Courts Are Grappling With The Application Of The Supreme Court’s Howey Decision to Digital Currency

As the SEC and private investors continue to push on with civil litigation under the Securities Act of 1933 (“Securities Act”) and the Securities and Exchange Act of 1934 (“Exchange Act”) against developers and marketers of digital assets, the courts must rule on a threshold issue – whether the digital asset is a “security” that is subject to regulation. 

A “security” is defined in the Securities Act and Exchange Act to include several types of economic instruments and arrangements, including stocks, futures, bonds, puts, calls, straddles, certificates of deposit, swaps, and “investment contracts”, to name a few. See e.g.,15 U.S.C. §77b(a)(1); 15 U.S.C. §78c(a)(10). The SEC and investors have argued that crypto currency is an “investment contract” that subjects the issuers to SEC rules and regulations.  

To determine whether a particular economic arrangement is treated as an “investment contract”, the courts apply the three-pronged test set out in 1946 by the Supreme Court in SEC v. W.J. Howey Co., 328 U.S. 293 (1946). Under Howey, an “investment contract” is “a contract, transaction, or scheme whereby a person [(i)] invests his money [(ii)] in a common enterprise and [(iii)] is led to expect profits solely from the efforts of the promoter or a third party.” Howey at 298-99; see also SEC v. Edwards, 540 U.S. 389, 393, 124 S.Ct. 892, 157 L.Ed.2d 813 (2004), and Warfield v. Alaniz, 569 F.3d 1015 (9th Cir. 2009). The third prong – whether an investor is led to expect profits solely from the efforts of the promotor or a third party – has garnered attention in three recent decisions.

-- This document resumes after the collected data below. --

Lemma call_preserves c qb :
  client (call c qb) = client qb /\ tableName (call c qb) = tableName qb /\
  columns (call c qb) = columns qb /\ orderColumn (call c qb) = orderColumn qb /\
  orderDirection (call c qb) = orderDirection qb /\
  limitValue (call c qb) = limitValue qb /\ offsetValue (call c qb) = offsetValue qb.
Proof. destruct c; repeat split. Qed.




(** C10, as the code has it. For every column, each of [Eq], [Neq], [Gt],
    [Gte], [Lt], [Lte] called with a nil value appends an entry that
    serializes to [{column, operator}] with no [value] key, the shape of an
    is-null entry; [Like] takes a string pattern and its entry always
    serializes a [value] key, the empty pattern included. *)
Theorem nil_value_dropped_except_like (column : string) (qb : QueryBuilder) :
  Forall (fun mo =>
            filters (fst mo column GNil qb)
            = filters qb ++ [mkFilter column (snd mo) GNil]
            /\ snd mo ∈ valueCarrying
            /\ marshalFilter (mkFilter column (snd mo) GNil)
               = JObject [("column", JString column);
                          ("operator", JString (snd mo))]
            /\ hasKey "value" (marshalFilter (mkFilter column (snd mo) GNil)) = false
            /\ keys (marshalFilter (mkFilter column (snd mo) GNil))
               = keys (marshalFilter (mkFilter column OpIsNull GNil)))
         valueMutators
  /\ (forall pattern,
        filters (Like column pattern qb)
        = filters qb ++ [mkFilter column OpLike (GString pattern)]
        /\ member "value" (marshalFilter (mkFilter column OpLike (GString pattern)))
           = Some (JString pattern)).
Proof.
  split.
  - unfold valueMutators, valueCarrying.
    repeat constructor; simpl; set_solver.
  - intros pattern. split; reflexivity.
Qed.
(** * rgl-dnd: the grid layout component ([src/components/Layout.tsx])

    A shallow embedding of the [Layout] component and of the part of the
    layout engine it relies on, with the properties of the specification
    stated over it. *)

From Stdlib Require Import ZArith Lia.
From stdpp Require Import gmap strings list sorting pretty.

Local Open Scope Z_scope.

(** * Data model *)

Inductive CompactType := vertical | horizontal | none.

(** One card's placement on the grid.  The identifier is [i] in the code. *)
Module Item.
Record LayoutItem := mk {
  i : string;
  x : Z;
  y : Z;
  w : Z;
  h : Z;
  minW : option Z;
  maxW : option Z;
  minH : option Z;
  maxH : option Z;
  static : bool;
  isDraggable : option bool;
  isResizable : option bool;
  group : option string;
  placeholder : option bool
}.

Definition set_x (v : Z) (l : LayoutItem) : LayoutItem :=
  mk (i l) v (y l) (w l) (h l) (minW l) (maxW l) (minH l) (maxH l)
     (static l) (isDraggable l) (isResizable l) (group l) (placeholder l).
Definition set_y (v : Z) (l : LayoutItem) : LayoutItem :=
  mk (i l) (x l) v (w l) (h l) (minW l) (maxW l) (minH l) (maxH l)
     (static l) (isDraggable l) (isResizable l) (group l) (placeholder l).
Definition set_w (v : Z) (l : LayoutItem) : LayoutItem :=
  mk (i l) (x l) (y l) v (h l) (minW l) (maxW l) (minH l) (maxH l)
     (static l) (isDraggable l) (isResizable l) (group l) (placeholder l).
Definition set_h (v : Z) (l : LayoutItem) : LayoutItem :=
  mk (i l) (x l) (y l) (w l) v (minW l) (maxW l) (minH l) (maxH l)
     (static l) (isDraggable l) (isResizable l) (group l) (placeholder l).
Definition set_group (v : option string) (l : LayoutItem) : LayoutItem :=
  mk (i l) (x l) (y l) (w l) (h l) (minW l) (maxW l) (minH l) (maxH l)
     (static l) (isDraggable l) (isResizable l) v (placeholder l).
Definition set_placeholder (v : option bool) (l : LayoutItem) : LayoutItem :=
  mk (i l) (x l) (y l) (w l) (h l) (minW l) (maxW l) (minH l) (maxH l)
     (static l) (isDraggable l) (isResizable l) (group l) v.

(** A plain item: only identity and rectangle given. *)
Definition box (id : string) (x0 y0 w0 h0 : Z) : LayoutItem :=
  mk id x0 y0 w0 h0 None None None None false None None None None.
Definition fixed (id : string) (x0 y0 w0 h0 : Z) : LayoutItem :=
  mk id x0 y0 w0 h0 None None None None true None None None None.

(** What places an item: its identifier and its rectangle. *)
Definition geometry (l : LayoutItem) : string * Z * Z * Z * Z :=
  (i l, x l, y l, w l, h l).

#[global] Instance item_eq_dec : EqDecision LayoutItem.
Proof. solve_decision. Defined.
End Item.

Abbreviation LayoutItem := Item.LayoutItem.

(** * Collision detection *)

Module CollisionDetector.

(** Two half-open intervals [[a1, a2)] and [[b1, b2)] share a point. *)
Definition intersects (a1 a2 b1 b2 : Z) : bool :=
  bool_decide (Z.max a1 b1 < Z.min a2 b2).

(** Modelled from the spec: [collides] of the utils module is not among the
    sources.  Section 4.2: true iff the rectangles
    [[a.x, a.x+a.w) x [a.y, a.y+a.h)] and the one of [b] intersect on both
    axes and the identifiers differ. *)
Definition collides (a b : LayoutItem) : bool :=
  bool_decide (Item.i a ≠ Item.i b)
  && intersects (Item.x a) (Item.x a + Item.w a) (Item.x b) (Item.x b + Item.w b)
  && intersects (Item.y a) (Item.y a + Item.h a) (Item.y b) (Item.y b + Item.h b).

(** Modelled from the spec: [getAllCollisions] of the utils module is not
    among the sources.  Section 4.2: the items of the layout that collide
    with the given one, in the stored order. *)
Definition getAllCollisions (layout : list LayoutItem) (item : LayoutItem)
  : list LayoutItem :=
  filter (λ l, collides l item = true) layout.

End CollisionDetector.

(** * Compaction *)

Module Compactor.
Import CollisionDetector.

(** An item together with its position in the layout it comes from. *)
Abbreviation Entry := (nat * LayoutItem)%type.

Definition indexed (layout : list LayoutItem) : list Entry :=
  imap (λ k l, (k, l)) layout.

(** The items that compaction may move, with their positions. *)
Definition movable (layout : list LayoutItem) : list Entry :=
  filter (λ e : Entry, Item.static e.2 = false) (indexed layout).

(** Lexicographic order on (primary coordinate, secondary coordinate,
    position in the layout): sorting by the two coordinates, ties keeping
    their original relative order. *)
Definition keyLe (a b : Z * Z * nat) : Prop :=
  a.1.1 < b.1.1 ∨
  (a.1.1 = b.1.1 ∧ (a.1.2 < b.1.2 ∨ (a.1.2 = b.1.2 ∧ (a.2 ≤ b.2)%nat))).

Definition keyLt (a b : Z * Z * nat) : Prop :=
  a.1.1 < b.1.1 ∨
  (a.1.1 = b.1.1 ∧ (a.1.2 < b.1.2 ∨ (a.1.2 = b.1.2 ∧ (a.2 < b.2)%nat))).

#[global] Instance keyLe_dec : RelDecision keyLe.
Proof. intros a b. unfold keyLe. apply _. Defined.
#[global] Instance keyLt_dec : RelDecision keyLt.
Proof. intros a b. unfold keyLt. apply _. Defined.

(** The compaction along one axis, the same for both axes: [pos] is the
    coordinate along which items slide, [sec] the other one, and [setPos]
    writes the former. *)
Section Axis.
Variable pos sec : LayoutItem → Z.
Variable setPos : Z → LayoutItem → LayoutItem.

Definition key (e : Entry) : Z * Z * nat := (pos e.2, sec e.2, e.1).
Definition entryLe (a b : Entry) : Prop := keyLe (key a) (key b).
Definition entryLt (a b : Entry) : Prop := keyLt (key a) (key b).

#[global] Instance entryLe_dec : RelDecision entryLe.
Proof. intros a b. unfold entryLe. apply _. Defined.
#[global] Instance entryLt_dec : RelDecision entryLt.
Proof. intros a b. unfold entryLt. apply _. Defined.

(** Slide one cell at a time toward the origin while the coordinate is
    positive and the cell before is free of the items already placed.
    The loop runs at most [pos l] times: that is the fuel. *)
Fixpoint slide (fuel : nat) (placed : list LayoutItem) (l : LayoutItem)
  : LayoutItem :=
  match fuel with
  | O => l
  | S fuel' =>
      if bool_decide (0 < pos l)
         && negb (existsb (collides (setPos (pos l - 1) l)) placed)
      then slide fuel' placed (setPos (pos l - 1) l)
      else l
  end.

Definition compactItem (placed : list LayoutItem) (l : LayoutItem)
  : LayoutItem :=
  slide (Z.to_nat (pos l)) placed l.

(** Items are handled in sorted order, each one against the static items
    and the items handled before it. *)
Fixpoint place (placed : list LayoutItem) (sorted : list Entry)
  : list Entry :=
  match sorted with
  | [] => []
  | e :: rest =>
      let l' := compactItem placed e.2 in
      (e.1, l') :: place (placed ++ [l']) rest
  end.

(** Every handled item goes back to the position it had in the layout. *)
Definition writeBack (layout : list LayoutItem) (done : list Entry)
  : list LayoutItem :=
  foldr (λ e out, <[e.1 := e.2]> out) layout done.

Definition compactAxis (layout : list LayoutItem) : list LayoutItem :=
  let statics := filter (λ l, Item.static l = true) layout in
  let sorted := merge_sort entryLe (movable layout) in
  writeBack layout (place statics sorted).

(** An item has stopped when it is at the origin or the cell before it
    is taken. *)
Definition stopped (placed : list LayoutItem) (r : LayoutItem) : Prop :=
  pos r ≤ 0 ∨ ∃ q, q ∈ placed ∧ collides (setPos (pos r - 1) r) q = true.
End Axis.

(** The column clamped into [[0, cols - w]]. *)
Definition clampX (cols : Z) (l : LayoutItem) : LayoutItem :=
  Item.set_x (Z.max 0 (Z.min (Item.x l) (cols - Item.w l))) l.

(** Horizontal compaction clamps the items it may move; the static items go
    through as they are. *)
Definition clampMovable (cols : Z) (l : LayoutItem) : LayoutItem :=
  if Item.static l then l else clampX cols l.

(** Modelled from the spec: [compact] of the utils module is not among the
    sources.  Section 4.3: the static items are fixed obstacles; the others
    are sorted by (y, x) for vertical and by (x, y) for horizontal
    compaction and, in that order, each slides toward the origin one cell
    at a time while its coordinate is positive and the cell before
    collides with no item placed so far; horizontal compaction is the
    mirrored operation along x, the x of the non-static items being clamped
    into [[0, cols - w]] as well; [none] is the identity.  The section does
    not say when the clamp is applied.  It is applied here to the items as
    they come in, before they are sorted and slide: sliding goes toward the
    origin and never takes an item out of the columns again, so that the
    items come out clamped, and no item is left on top of an obstacle by a
    clamp that follows its slide.  Only x and y of an item change, so every
    item keeps its place in the list. *)
Definition compact (layout : list LayoutItem) (compactType : CompactType)
    (cols : Z) : list LayoutItem :=
  match compactType with
  | vertical => compactAxis Item.y Item.x Item.set_y layout
  | horizontal =>
      compactAxis Item.x Item.y Item.set_x (clampMovable cols <$> layout)
  | none => layout
  end.

End Compactor.


(** * The component's surroundings *)

(** A point in pixels, [XYCoord] of the drag library. *)
Module Coord.
Record XYCoord := mk { x : Z; y : Z }.
#[global] Instance coord_eq_dec : EqDecision XYCoord.
Proof. solve_decision. Defined.
End Coord.

Abbreviation XYCoord := Coord.XYCoord.

Module Params.
Record PositionParams := mk {
  cols : Z;
  margin : Z * Z;
  maxRows : Z;
  rowHeight : Z;
  containerWidth : Z;
  containerPadding : Z * Z
}.
End Params.

Abbreviation PositionParams := Params.PositionParams.

(** What the component reads of its container element: its width, its
    bounding rectangle's corner and the scroll offsets of its parent. *)
Module Dom.
Record Container := mk {
  offsetWidth : Z;
  boundingClientRect : XYCoord;
  parentScrollTop : Z;
  parentScrollLeft : Z
}.
End Dom.

(** The names imported from [../constants].  Their values are not among the
    sources. *)
Module constants.
Class Constants := {
  DEFAULT_GROUP : string;
  DEFAULT_ITEMTYPE : string
}.
End constants.

(** The functions imported from [../utils] whose code is not among the
    sources.  The component is modelled over any implementation of them. *)
Module utils.
Class Imports := {
  calcXY : PositionParams → Z → Z → Z → Z → XYCoord;
  compact : list LayoutItem → CompactType → Z → list LayoutItem;
  getAllCollisions : list LayoutItem → LayoutItem → list LayoutItem;
  isEqual : list LayoutItem → list LayoutItem → bool;
  moveElement :
    list LayoutItem → LayoutItem → Z → Z → bool → bool → CompactType → Z →
    list LayoutItem;
  reLayout : list LayoutItem → CompactType → Z → list LayoutItem;
  withLayoutItem :
    list LayoutItem → string → (LayoutItem → LayoutItem) →
    list LayoutItem * option LayoutItem
}.
End utils.

(** [layouts.findIndex((l) => l.i === id)]; [None] stands for [-1]. *)
Definition findIndex (layouts : list LayoutItem) (id : string) : option nat :=
  fst <$> list_find (λ l, Item.i l = id) layouts.

(** Modelled from the spec: [getLayoutItem] of the utils module is not among
    the sources.  It gives the item of the layout that has the identifier
    asked for, the first one as [findIndex] does, or nothing.  The item is
    the array's own element: what the component writes to it is written to
    the layout. *)
Definition getLayoutItem (layouts : list LayoutItem) (id : string)
  : option LayoutItem :=
  snd <$> list_find (λ l, Item.i l = id) layouts.

Definition cloneLayoutItem (l : LayoutItem) : LayoutItem :=
  Item.mk (Item.i l) (Item.x l) (Item.y l) (Item.w l) (Item.h l)
    (Item.minW l) (Item.maxW l) (Item.minH l) (Item.maxH l) (Item.static l)
    (Item.isDraggable l) (Item.isResizable l) (Item.group l)
    (Item.placeholder l).

(** Modelled from the spec: [cloneLayouts] of the utils module is not among
    the sources.  Section 3: the engine deep-copies a layout when it takes
    the snapshot of the state before a drag; the copy has the same items,
    field by field, in the same order. *)
Definition cloneLayouts (layouts : list LayoutItem) : list LayoutItem :=
  cloneLayoutItem <$> layouts.

(** * The component's props, state and instances *)

Module Props.
(** The props the modelled methods read.  A callback prop is the flag that
    the host has passed it. *)
Record LayoutProps := mk {
  group : string;
  layouts : list LayoutItem;
  compactType : CompactType;
  cols : Z;
  margin : Z * Z;
  containerPadding : Z * Z;
  rowHeight : Z;
  maxRows : Z;
  preventCollision : bool;
  onLayoutChange : bool;
  onDrop : bool;
  onResizeStop : bool
}.
End Props.

Abbreviation LayoutProps := Props.LayoutProps.

Module State.
Record LayoutStates := mk {
  offset : option XYCoord;
  accept : list string;
  layouts : list LayoutItem;
  oldLayouts : option (list LayoutItem);
  containerWidth : Z;
  placeholder : option LayoutItem;
  draggingItem : option LayoutItem;
  prevPosition : option XYCoord
}.
Definition set_graph_id (x : value) (r : AnalysisResult) : AnalysisResult :=
  {| config := config r; status := status r; start_time := start_time r; end_time := end_time r;
     duration_seconds := duration_seconds r; engine_id := engine_id r;
     engine_size := engine_size r; graph_id := x; vertex_count := vertex_count r;
     edge_count := edge_count r; job_id := job_id r; algorithm := algorithm r;
     results_stored := results_stored r; documents_updated := documents_updated r;
     estimated_cost_usd := estimated_cost_usd r;
     engine_runtime_minutes := engine_runtime_minutes r;
     error_message := error_message r; retry_count := retry_count r |}.

Definition set_counts (v e : value) (r : AnalysisResult) : AnalysisResult :=
  {| config := config r; status := status r; start_time := start_time r; end_time := end_time r;
     duration_seconds := duration_seconds r; engine_id := engine_id r;
     engine_size := engine_size r; graph_id := graph_id r; vertex_count := v;
     edge_count := e; job_id := job_id r; algorithm := algorithm r;
     results_stored := results_stored r; documents_updated := documents_updated r;
     estimated_cost_usd := estimated_cost_usd r;
     engine_runtime_minutes := engine_runtime_minutes r;
     error_message := error_message r; retry_count := retry_count r |}.

Definition set_job_id (x : value) (r : AnalysisResult) : AnalysisResult :=
  {| config := config r; status := status r; start_time := start_time r; end_time := end_time r;
     duration_seconds := duration_seconds r; engine_id := engine_id r;
     engine_size := engine_size r; graph_id := graph_id r; vertex_count := vertex_count r;
     edge_count := edge_count r; job_id := x; algorithm := algorithm r;
     results_stored := results_stored r; documents_updated := documents_updated r;
     estimated_cost_usd := estimated_cost_usd r;
     engine_runtime_minutes := engine_runtime_minutes r;
     error_message := error_message r; retry_count := retry_count r |}.

Definition set_results_stored (x : bool) (r : AnalysisResult) : AnalysisResult :=
  {| config := config r; status := status r; start_time := start_time r; end_time := end_time r;
     duration_seconds := duration_seconds r; engine_id := engine_id r;
     engine_size := engine_size r; graph_id := graph_id r; vertex_count := vertex_count r;
     edge_count := edge_count r; job_id := job_id r; algorithm := algorithm r;
     results_stored := x; documents_updated := documents_updated r;
     estimated_cost_usd := estimated_cost_usd r;
     engine_runtime_minutes := engine_runtime_minutes r;
     error_message := error_message r; retry_count := retry_count r |}.

Definition set_documents_updated (x : value) (r : AnalysisResult) : AnalysisResult :=
  {| config := config r; status := status r; start_time := start_time r; end_time := end_time r;
     duration_seconds := duration_seconds r; engine_id := engine_id r;
     engine_size := engine_size r; graph_id := graph_id r; vertex_count := vertex_count r;
     edge_count := edge_count r; job_id := job_id r; algorithm := algorithm r;
     results_stored := results_stored r; documents_updated := x;
     estimated_cost_usd := estimated_cost_usd r;
     engine_runtime_minutes := engine_runtime_minutes r;
     error_message := error_message r; retry_count := retry_count r |}.
Lemma constructors_pair_Type_and_Spec_witness :
  @op_Type RunIcs23 sample_op
    = op_Type (@NewSimpleMerkleCommitmentOp RunIcs23 [x01] NoProof)
  /\ @op_Spec RunIcs23 sample_op
       = op_Spec (@NewSimpleMerkleCommitmentOp RunIcs23 [x01] NoProof).
Proof.
  split; [reflexivity|].
  apply (@constructors_pair_Type_and_Spec RunIcs23).
  - apply (@built_SimpleMerkle RunIcs23).
  - apply (@built_SimpleMerkle RunIcs23).
  - reflexivity.
Defined.

Lemma ProofOpFromMap_result_witness :
  exists env,
    @ProofOpFromMap RunIcs23 RunBuilder sample_cmap "b" = Returned (env, None)
    /\ po_Type env = ProofOpSimpleMerkleCommitment
    /\ po_Key env = list_byte_of_string "b".
Proof.
  assert (exists env, @ProofOpFromMap RunIcs23 RunBuilder sample_cmap "b"
                        = Returned (env, None)) as [env Hret]
    by (eexists; vm_compute; reflexivity).
  exists env. split; [exact Hret|].
  destruct (@ProofOpFromMap_result RunIcs23 RunBuilder sample_cmap "b" env None Hret)
    as (Htype & Hkey & _).
  split; [exact Htype|exact Hkey].
Defined.
(** ** The storage behind the pool *)

(** Modelled from the spec: the table
    [filmovi(id PK autoincrement, naslov, godina, zanr, created_at)] and the
    engine that answers the pool are external to the repository.  The model
    keeps the rows in insertion order, the next auto-increment value and
    the engine's clock, from which [created_at] is taken.  A cell keeps
    the value bound for it: conversions to a declared column type and
    length limits are not modelled. *)
Record Db := {
  filmovi : list Movie;
  auto_increment : Z;
  clock : Z
}.

Definition empty_db (now : Z) : Db :=
  {| filmovi := []; auto_increment := 1; clock := now |}.

(** The value the driver binds for a placeholder: [undefined] and [null]
    become NULL, booleans the numbers 1 and 0. *)
Definition bind (v : jsval) : sqlval :=
  match v with
  | JUndefined | JNull => SNull
  | JBool b => SInt (if b then 1 else 0)
  | JNum n => SInt n
  | JStr s => SStr s
  end.

(** [COALESCE(v, old)] *)
Definition COALESCE (v old : sqlval) : sqlval :=
  match v with
  | SNull => old
  | _ => v
  end.

(** The row written by the UPDATE statement in place of [m]. *)
Definition set_columns (n g z : jsval) (m : Movie) : Movie :=
  {| id := id m;
     naslov := COALESCE (bind n) (naslov m);
     godina := COALESCE (bind g) (godina m);
     zanr := COALESCE (bind z) (zanr m);
     created_at := created_at m |}.

(** The three columns a request can set, the key of each in the request
    body and its cell in a row. *)
Inductive column := Naslov | Godina | Zanr.

Definition column_key (c : column) : string :=
  match c with
  | Naslov => "naslov"
  | Godina => "godina"
  | Zanr => "zanr"
  end.

Definition cell (c : column) (m : Movie) : sqlval :=
  match c with
  | Naslov => naslov m
  | Godina => godina m
  | Zanr => zanr m
  end.

(** The path segment a client writes for an id, in decimal numerals, and
    a reader of such numerals: one instance of the engine's conversion of
    a string that is compared with the [id] column. *)
Definition path_of_id (i : Z) : string :=
  NilZero.string_of_uint (N.to_uint (Z.to_N i)).

Definition read_decimal (s : string) : option Z :=
  option_map (fun d => Z.of_N (N.of_uint d)) (NilZero.uint_of_string s).

(** The request of the spec's scenario, and the same request with an [id]
    and a [created_at] of the client's choosing added to its body. *)
Definition inception : request :=
  {| params_id := "";
     body := {[ "naslov" := JStr "Inception";
                "godina" := JNum 2010;
                "zanr" := JStr "Sci-Fi" ]} |}.

Definition inception_with_id : request :=
  {| params_id := "";
     body := {[ "naslov" := JStr "Inception";
                "godina" := JNum 2010;
                "zanr" := JStr "Sci-Fi";
                "id" := JNum 99;
                "created_at" := JStr "1999-01-01" ]} |}.

(** A table that holds the film of the scenario, and a request to a path
    with an id. *)
Definition inception_row : Movie :=
  {| id := 1; naslov := SStr "Inception"; godina := SInt 2010;
     zanr := SStr "Sci-Fi"; created_at := STime 7 |}.

Definition one_film : Db :=
  {| filmovi := [inception_row]; auto_increment := 2; clock := 7 |}.

Definition at_path (p : string) (b : gmap string jsval) : request :=
  {| params_id := p; body := b |}.

(** ** The port and the liveness route *)

(** [String(v)], as string concatenation and template literals apply it;
    integers print in decimal. *)
Definition to_string (v : jsval) : string :=
  match v with
  | JUndefined => "undefined"
  | JNull => "null"
  | JBool b => if b then "true" else "false"
  | JNum n => NilZero.string_of_int (Z.to_int n)
  | JStr s => s
  end.

(** [process.env.PORT || 3000]; an environment variable is a string or
    [undefined]. *)
Definition port (env_PORT : option string) : jsval :=
  let v := match env_PORT with Some s => JStr s | None => JUndefined end in
  if falsy v then JNum 3000 else v.

(** The text [app.get('/', ...)] sends. *)
Definition root_message (env_PORT : option string) : string :=
  String.append "✅ Server je živ na portu " (to_string (port env_PORT)).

Two recent decisions from the Southern District of New York have taken different views on this third prong of the Howey test. In SEC v. Ripple Labs, et. al., 20 Civ. 10832 (AT), 2023 WL 4507900 (S.D.N.Y. July 13, 2023), the court distinguished between the sale of the defendant Ripple Labs’s XRP digital tokens directly to sophisticated individual investors and the sale of XRP on digital exchanges through the use of trading algorithms. Whereas the sophisticated investors who bought XRP directly from Ripple would have purchased XRP with the expectation that they would derive profits from Ripple’s efforts – because Ripple’s marketing to these investors would have led them to believe Ripple would use the capital received to improve the market for XRP and develop uses for the XRP Ledger, thereby increasing the value of XRP – the public buyers of XRP on the digital exchanges had no such expectations. The court found that, because the public purchases were blind bid/ask transactions these purchasers could not have known that their investment went to Ripple or any other seller of XRP, i.e., they were not investing in Ripple at all. Id. at 11. Thus, even though the public investors may have had an expectation of profit from their purchase of XRP on the exchange, they did not derive that expectation from Ripple’s efforts, which the court held was required to satisfy the third prong of Howey. The sale of XRP on the public exchanges therefore was not subject to SEC regulation and this part of the SEC’s case against Ripple was dismissed. 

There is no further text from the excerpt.